It must be an important and powerful word; it’s so short. It’s been sanded down from the Latin: the original verb is vovere, which gave us the noun votum – source also of our word vote, which is now a commitment of a different kind, though also constative.

Language changes, of course. But we don’t have to be willing participants in any change we dislike. We may lose the battle, but if there is a battle still to be fought, why not join it? Thus I pledge my resistance to use of vow as a short synonym for promise or state intention. I give you my word I will stand against it. But I won’t say I vow to do so; that’s still so solemn and binding it makes me nervous. Really, you may vow blood revenge, but you don’t vow added highway funding – nor, a fortiori, to get a drink or stay in the hot tub.

Here, try this: every time you see “vows” in a newspaper headline, replace it with “goes down on one knee with hand on heart and solemnly swears” or “raises fist to sky and proclaims to God and all humanity…” See how that feels.

pulsatilla

Spring on Cougar Mountain, the rocky backyard hill of Exshaw, was a pulse of purple: waves and waves of rippling crocuses. We would go for a little hike to pick them. Such lovely things, these little purple flowers, looking like your grandmother’s eggcups, blooming around Easter on the wind-beaten slopes. The air was surely packed with pollen, but it didn’t bother me at all – my nose was filled with the fine spice of springtime, never a sneeze or a sniffle. My lungs, on the other hand, heaved with asthma from cats and dust mites, but breathed easier in the clear outdoor breeze.

In fact, my nose has rarely been a big problem for me. Colds, yes, of course, but allergies not really. One standout exception to my general sinus bienséance came when I was in graduate school in Boston. I got some kind of sinus infection. I think I may have aggravated it by trying to flush it with a neti pot. I sought some relief: I went to a bookstore and natural medicine shop in Harvard Square. I looked in their homeopathy reference and, flipping between different options and diagnoses, decided that I should give pulsatilla a try: it was associated with (among many other things) thick mucus in quantity. I bought a little vial of sugar pills that had been coated with water that had pulsatilla diluted in it to something like one molecule per mole of water. Would it provoke curative symptoms that would paradoxically result in a faster and more effective resolution of my problem?

I really can’t say for sure if the “pulsatilla” pills had anything to do with it, but my nose, for several days, produced the most prodigious quantities of phlegm imaginable. I recall teaching a test prep class – showing a couple dozen young people how to put their brains in gear for the SAT or GRE – and having to step out every five minutes to fill a half dozen Kleenices each time. (Kleenices? One index, two indices; one Kleenex, two Kleenices.) I really have no idea where all that white glop came from.
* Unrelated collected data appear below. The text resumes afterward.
(** Taking the gate away is one write: of what it read it changes the taints, and
    with [cordonAfter] the cordon and its annotation. *)
Definition gate_lifted (taintsToRemove : list Taint) (cordonAfter : bool) (node m : Node) : Prop :=
  n_Taints m = List.filter (unmatched taintsToRemove) (n_Taints node) /\
  n_Unschedulable m = cordonAfter || n_Unschedulable node /\
  n_Annotations m = (if cordonAfter then <[RuntimeRequiredCordonAnnotation := annotationTrueValue]> (n_Annotations node)
                     else n_Annotations node) /\
  n_Labels m = n_Labels node /\ n_Conditions m = n_Conditions node.

(** An attempt to lift the runtime-required gate from a node that carries a
    recognised taint writes only if the node is still the one it read, and what
    it writes has none of the recognised taints, every other taint, and, where a
    resource asks for it, the operator's cordon, in that same write: there is no
    moment at which the node has neither the taint nor the cordon.  Labels and
    conditions are not touched.  A node without a recognised taint is not
    written, and a node that is gone is not an error. *)
Theorem gate_lifted_at_once (taintsToRemove : list Taint) (cordonAfter : bool) (node : Node) (v v' : Z) :
  let attempt := remove_attempt taintsToRemove cordonAfter {| at_read := Ok (Some (node, v)); at_current := node; at_version := v' |} in
  (any (TaintExists (n_Taints node)) taintsToRemove = false -> attempt = Some Unchanged) /\
  (any (TaintExists (n_Taints node)) taintsToRemove = true ->
    (v' <> v -> attempt = None) /\
    (v' = v -> exists m, attempt = Some (Saved m) /\ gate_lifted taintsToRemove cordonAfter node m /\
       any (TaintExists (n_Taints m)) taintsToRemove = false)) /\
  remove_attempt taintsToRemove cordonAfter {| at_read := Ok None; at_current := node; at_version := v' |} = Some Gone.
Proof.
  cbv zeta. unfold remove_attempt. cbn [at_read at_version at_current rwrap]. rewrite remove_taints_spec. split_and!; [|intros H|done].
  - intros ->. done.
  - rewrite H. cbn [negb]. case_bool_decide as Hv; (split; intros ?; [done|]).
    + eexists. rewrite json_merge_same. split; [done|]. split; [by destruct cordonAfter|].
      replace (n_Taints _) with (List.filter (unmatched taintsToRemove) (n_Taints node)) by by destruct cordonAfter.
      apply not_true_iff_false. intros (r & Hr & (x & Hx & Hm)%TaintExists_true)%any_true.
      apply list_elem_of_In, filter_In in Hx as [_ Hx]. apply negb_true_iff, not_true_iff_false in Hx. apply Hx, any_true. eauto.
    + done.
Qed.

(* ------------------------------------------------------------------ *)
(** ** Lemmas: grouping *)

Definition required (s : skyhookNodes) : bool := RuntimeRequired (sns_Spec s).

(** The runtime-required resources with their nodes, in order. *)
Definition required_pairs (rs : list skyhookNodes) : list (skyhookNodes * NodeEntry) :=
  rs ≫= fun s => if required s then map (pair s) (sns_nodes s) else [].

Lemma elem_of_required_pairs rs s e : (s, e) ∈ required_pairs rs <-> s ∈ rs /\ required s = true /\ e ∈ sns_nodes s.
Proof.
  unfold required_pairs. rewrite list_elem_of_bind. split.
  - intros (s' & H & Hs). destruct (required s') eqn:E; [|by apply elem_of_nil in H].
    apply list_elem_of_fmap in H as (e' & [= <- <-] & He). done.
  - intros (Hs & Hr & He). exists s. rewrite Hr. split; [|done]. by apply list_elem_of_fmap_2.
Qed.

Definition with_uid (uid : string) (l : list (skyhookNodes * NodeEntry)) : list (skyhookNodes * NodeEntry) :=
  List.filter (fun p => bool_decide (entry_UID p.2 = uid)) l.

Definition grouped (l : list (skyhookNodes * NodeEntry)) (acc : node_groups) : Prop := forall uid,
  match with_uid uid l with
  | [] => acc.1 !! uid = None
  | p :: l' => acc.1 !! uid = Some (map fst (p :: l')) /\ acc.2 !! uid = Some (sn_Node (ne_Only p.2))
  end.

Lemma group_step l acc s e : grouped l acc -> grouped (l ++ [(s, e)]) (group_node s acc e).
Proof.
  intros H uid. pose proof (H uid) as Hu. unfold with_uid in *. rewrite List.filter_app. simpl.
  unfold group_node. pose proof (H (entry_UID e)) as He. unfold with_uid in He. case_bool_decide as E.
  - rewrite E in *. destruct (List.filter _ l) as [|p l']; simpl.
    + rewrite Hu. simpl. rewrite !lookup_insert_eq. done.
    + destruct Hu as [Hg Hn]. rewrite Hg. simpl. rewrite lookup_insert_eq, map_app, Hn. done.
  - rewrite app_nil_r. destruct (acc.1 !! entry_UID e); simpl; by rewrite ?lookup_insert_ne by done.
Qed.

Lemma groups_grouped rs : grouped (required_pairs rs) (groupSkyhooksByNode rs).
Proof.
  unfold groupSkyhooksByNode. assert (Hnodes : forall s nodes l acc, grouped l acc ->
    grouped (l ++ map (pair s) nodes) (foldl (group_node s) acc nodes)).
  { intros s nodes. induction nodes as [|e nodes IH]; intros l acc H; simpl; [by rewrite app_nil_r|].
    rewrite cons_middle, app_assoc. apply IH. by apply group_step. }
  assert (Hrs : forall rs l acc, grouped l acc -> grouped (l ++ required_pairs rs)
    (foldl (fun acc s => if negb (RuntimeRequired (sns_Spec s)) then acc else foldl (group_node s) acc (sns_nodes s)) acc rs)).
  { clear rs. induction rs as [|s rs IH]; intros l acc H; simpl; [by rewrite app_nil_r|].
    change (required_pairs (s :: rs)) with ((if required s then map (pair s) (sns_nodes s) else []) ++ required_pairs rs).
    rewrite app_assoc. apply IH. unfold required. destruct (RuntimeRequired (sns_Spec s)); simpl; [by apply Hnodes|].
    by rewrite app_nil_r. }
  apply (Hrs rs [] (∅, ∅)). intros uid. done.
Qed.

(** UIDs and names are two ways to say which node. *)
Definition names_are_uids (rs : list skyhookNodes) : Prop := forall p p',
  p ∈ required_pairs rs -> p' ∈ required_pairs rs -> entry_UID p.2 = entry_UID p'.2 <-> entry_name p.2 = entry_name p'.2.

(** A runtime-required resource has the node, and all that have it are done
    with it. *)
Definition gate_open (rs : list skyhookNodes) (name : string) : Prop :=
  (exists p, p ∈ required_pairs rs /\ entry_name p.2 = name) /\
  forall p, p ∈ required_pairs rs -> entry_name p.2 = name -> complete_on name p.1 = true.

(** One of them wants the node cordoned afterwards. *)
Definition wants_cordon (rs : list skyhookNodes) (name : string) : bool :=
  any (fun p => bool_decide (entry_name p.2 = name) && RuntimeRequiredCordonAfter (sns_Spec p.1)) (required_pairs rs).

Lemma with_uid_name rs p l q : names_are_uids rs -> with_uid (entry_UID q.2) (required_pairs rs) = p :: l -> q ∈ required_pairs rs ->
  forall r, r ∈ p :: l <-> r ∈ required_pairs rs /\ entry_name r.2 = entry_name q.2.
Proof.
  intros Hid <- Hq r. unfold with_uid. rewrite list_elem_of_In, filter_In, <- list_elem_of_In, bool_decide_eq_true. split.
  - intros [Hr He]. split; [done|]. by apply (Hid r q).
  - intros [Hr He]. split; [done|]. by apply (Hid r q).
Qed.

Lemma with_uid_in rs uid p l : with_uid uid (required_pairs rs) = p :: l -> p ∈ required_pairs rs /\ entry_UID p.2 = uid.
Proof.
  intros H. assert (Hp : p ∈ with_uid uid (required_pairs rs)) by (rewrite H; by left).
  unfold with_uid in Hp. by rewrite list_elem_of_In, filter_In, <- list_elem_of_In, bool_decide_eq_true in Hp.
Qed.

Lemma complete_nodes rs node : names_are_uids rs ->
  node ∈ getRuntimeRequiredTaintCompleteNodes (groupSkyhooksByNode rs) ->
  gate_open rs (n_Name node) /\
  runtimeRequiredCordonAfterEnabled (default [] ((groupSkyhooksByNode rs).1 !! n_UID node)) = wants_cordon rs (n_Name node).
Proof.
  intros Hid ([uid l] & Hin%elem_of_range & H)%list_elem_of_omap. simpl in H. pose proof (groups_grouped rs uid) as Hg.
  destruct (with_uid uid (required_pairs rs)) as [|p ps] eqn:E; [congruence|]. destruct Hg as [Hg Hn].
  rewrite Hn in H. destruct (all _ l) eqn:Ha; [|done]. injection H as <-.
  destruct (with_uid_in _ _ _ _ E) as [Hp <-]. pose proof (with_uid_name _ _ _ p Hid E Hp) as Hin'.
  rewrite Hg in Hin. injection Hin as <-. rewrite all_true in Ha. split.
  - split; [by exists p|]. intros q Hq Hn'. apply Ha. apply (list_elem_of_fmap_2 fst (p :: ps) q), Hin'. done.
  - change (n_UID (sn_Node (ne_Only p.2))) with (entry_UID p.2). rewrite Hg. cbn [default].
    apply eq_true_iff_eq. unfold wants_cordon, runtimeRequiredCordonAfterEnabled. rewrite !any_true. split.
    + intros (s & (q & -> & Hq)%list_elem_of_fmap & [_ Hc]%andb_true_iff). apply Hin' in Hq as [Hq He].
      exists q. split; [done|]. by rewrite bool_decide_eq_true_2, Hc.
    + intros (q & Hq & [He%bool_decide_eq_true Hc]%andb_true_iff). exists q.1.
      split; [by apply (list_elem_of_fmap_2 fst (p :: ps) q), Hin'|]. rewrite Hc. destruct q as [s e].
      apply elem_of_required_pairs in Hq as (_ & Hr & _). unfold required in Hr. cbn [fst]. by rewrite Hr.
Qed.

Lemma open_complete rs name : names_are_uids rs -> gate_open rs name ->
  exists node, node ∈ getRuntimeRequiredTaintCompleteNodes (groupSkyhooksByNode rs) /\ n_Name node = name.
Proof.
  intros Hid [(q & Hq & <-) Hall]. pose proof (groups_grouped rs (entry_UID q.2)) as Hg.
  destruct (with_uid (entry_UID q.2) (required_pairs rs)) as [|p ps] eqn:E.
  { assert (Hq' : q ∈ with_uid (entry_UID q.2) (required_pairs rs)).
    { unfold with_uid. rewrite list_elem_of_In, filter_In, <- list_elem_of_In, bool_decide_eq_true. done. }
    rewrite E in Hq'. by apply elem_of_nil in Hq'. }
  destruct Hg as [Hg Hn]. pose proof (with_uid_name _ _ _ q Hid E Hq) as Hin.
  destruct (proj1 (Hin p) (list_elem_of_here _ _)) as [_ Hname].
  exists (sn_Node (ne_Only p.2)). split; [|done]. apply list_elem_of_omap. exists (entry_UID q.2, map fst (p :: ps)).
  split; [by apply elem_of_range|]. cbn [fst snd]. rewrite Hn.
  replace (all _ _) with true; [done|]. symmetry. apply all_true. intros s (r & -> & [Hr Her]%Hin)%list_elem_of_fmap.
  change (n_Name (sn_Node (ne_Only p.2))) with (entry_name p.2). rewrite Hname. by apply Hall.
Qed.

(* ------------------------------------------------------------------ *)
(** ** The pass *)

(** Answers are answers: a patch is not a nil pointer. *)
Definition answering : Prop := forall t node, sv_node srv t node <> Panic.

(** What a program adds to the trace, whatever happens. *)
Definition does {A} (m : P A) (l : list api_call) (s : Effects.pass api_call S) (a : A) : Prop :=
  m s = ({| trace := trace s ++ l; mem := mem s |}, Ok a).

Lemma lift_gate_does groups remove errs node s : exists errs', does (lift_gate groups remove errs node)
  [EditNode (n_Name node) remove (runtimeRequiredCordonAfterEnabled (default [] (groups.1 !! n_UID node)))] s errs'.
Proof.
  unfold does, lift_gate, removeRuntimeRequiredTaints, attempts_at, call, try, wrap, bind. cbn [fst snd].
  destruct (RetryOnConflict retry_steps _ _); simpl; eauto.
Qed.

Lemma drop_stale_cordon_does errs node s : answering -> exists errs', does (drop_stale_cordon errs node)
  (if stale_cordon node then [PatchNode (set_n_Annotations (delete RuntimeRequiredCordonAnnotation (n_Annotations node)) node)] else [])
  s errs'.
Proof.
  intros Hs. unfold does, drop_stale_cordon. destruct (stale_cordon node); [|exists errs; rewrite app_nil_r; by destruct s].
  unfold patch_node, call, try, wrap, bind. simpl.
  set (n := set_n_Annotations _ node). pose proof (Hs (trace s) n). destruct (sv_node srv (trace s) n); simpl; [eauto..|done].
Qed.

Lemma loop_does {A B} (f : B -> A -> P B) (g : A -> list api_call) l : (forall acc a s, exists acc', does (f acc a) (g a) s acc') ->
  forall acc s, exists acc', does (loop f acc l) (l ≫= g) s acc'.
Proof.
  intros H. unfold does. induction l as [|a l IH]; intros acc s; simpl.
  - exists acc. rewrite app_nil_r. by destruct s.
  - destruct (H acc a s) as [acc1 H1]. unfold bind. rewrite H1.
    destruct (IH acc1 {| trace := trace s ++ g a; mem := mem s |}) as [acc2 H2]. exists acc2. rewrite H2. simpl. by rewrite <- app_assoc.
Qed.

Lemma HandleRuntimeRequired_run rs nodes remove s : answering -> GetRuntimeRequiredTaints opts = Ok remove ->
  let groups := groupSkyhooksByNode rs in
  trace (HandleRuntimeRequired rs nodes s).1 = trace s ++
    (getRuntimeRequiredTaintCompleteNodes groups ≫= fun node =>
       [EditNode (n_Name node) remove (runtimeRequiredCordonAfterEnabled (default [] (groups.1 !! n_UID node)))]) ++
    (nodes ≫= fun node => if stale_cordon node
       then [PatchNode (set_n_Annotations (delete RuntimeRequiredCordonAnnotation (n_Annotations node)) node)] else []).
Proof.
  intros Hs Hr groups. unfold HandleRuntimeRequired. fold groups. rewrite Hr. unfold bind at 1, lift at 1.
  match goal with |- context [bind (loop (lift_gate groups remove) [] ?l) _] =>
    destruct (loop_does (lift_gate groups remove) _ l (lift_gate_does groups remove) [] s) as [errs H] end.
  unfold bind at 1. rewrite H.
  match goal with |- context [bind (loop drop_stale_cordon errs nodes) _ ?s'] =>
    destruct (loop_does drop_stale_cordon _ nodes (fun acc a s => drop_stale_cordon_does acc a s Hs) errs s') as [errs' H'] end.
  unfold bind at 1. rewrite H'. simpl. by rewrite <- app_assoc.
Qed.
Had I turned into a cousin of Moby-Dick, with my forehead all full of spermaceti?

Since then, I have associated pulsatilla with little pills and with phlegm in prodigious quantity, and also incidentally with all those things associated with phlegm, including slow pusillanimity. My sinuses are ill disposed towards it.

Which is really not fair to those pretty crocuses.

Those beautiful crocuses that populate the springtime hills and mountains of Alberta are, in fact, not crocuses, not actually. They look like crocuses. They are called, among other things, prairie crocuses. But actually they are related to buttercups. And I have learned lately that they belong to the genus Pulsatilla, flowers including the anemone and the windflower – indeed, the name Pulsatilla appears to be a reference to their being beaten (the Latin pulsa root) by the wind. (The italics aid the visual impression: Pulsatilla.)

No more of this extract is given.